*Task prompt*.
What follows is a listing to be transcribed exactly.

*Information provided*.
Lemma encoded_letters bytes : octets bytes → str_forall url_letter (bytesToBase64Url bytes) = true.
Proof. intros Ho. rewrite base64Url_letters. apply url_letters, bytes_sextets_ok. Qed.
Lemma take_while_all P s : str_forall P s = true → take_while P s = s.
Proof. induction s as [|c s IH]; [done|]. cbn. intros [-> Hs]%andb_true_iff. by rewrite IH. Qed.
Lemma strip_free s : str_forall (λ c, negb (newline c)) s = true → free_of "#" (strip_fragment s) = true.
Proof.
  induction s as [|c s IH]; [done|]. cbn [str_forall strip_fragment]. intros [_ Hs]%andb_true_iff.
  destruct (Ascii.eqb c "#") eqn:E; [by rewrite Hs|]. cbn [andb]. unfold free_of in *. cbn [str_forall].
  by rewrite E, IH.
Qed.

(** [location.hash]: from the first [#]. *)
Fixpoint location_hash (s : string) : string :=
  match s with "" => "" | String c s' => if Ascii.eqb c "#" then s else location_hash s' end.
Lemma location_hash_app a b : free_of "#" a = true → location_hash (a +:+ String "#" b) = String "#" b.
Proof.
  unfold free_of. induction a as [|c a IH]; [done|]. cbn [str_forall]. intros [Hc Ha]%andb_true_iff.
  apply negb_true_iff in Hc. change (String c a +:+ ?x) with (String c (a +:+ x)). cbn [location_hash]. rewrite Hc. by apply IH.
Qed.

*Output for this task*.
Lemma encoded_letters bytes : octets bytes → str_forall url_letter (bytesToBase64Url bytes) = true.
Proof. intros Ho. rewrite base64Url_letters. apply url_letters, bytes_sextets_ok. Qed.
Lemma take_while_all P s : str_forall P s = true → take_while P s = s.
Proof. induction s as [|c s IH]; [done|]. cbn. intros [-> Hs]%andb_true_iff. by rewrite IH. Qed.
Lemma strip_free s : str_forall (λ c, negb (newline c)) s = true → free_of "#" (strip_fragment s) = true.
Proof.
  induction s as [|c s IH]; [done|]. cbn [str_forall strip_fragment]. intros [_ Hs]%andb_true_iff.
  destruct (Ascii.eqb c "#") eqn:E; [by rewrite Hs|]. cbn [andb]. unfold free_of in *. cbn [str_forall].
  by rewrite E, IH.
Qed.

(** [location.hash]: from the first [#]. *)
Fixpoint location_hash (s : string) : string :=
  match s with "" => "" | String c s' => if Ascii.eqb c "#" then s else location_hash s' end.
Lemma location_hash_app a b : free_of "#" a = true → location_hash (a +:+ String "#" b) = String "#" b.
Proof.
  unfold free_of. induction a as [|c a IH]; [done|]. cbn [str_forall]. intros [Hc Ha]%andb_true_iff.
  apply negb_true_iff in Hc. change (String c a +:+ ?x) with (String c (a +:+ x)). cbn [location_hash]. rewrite Hc. by apply IH.
Qed.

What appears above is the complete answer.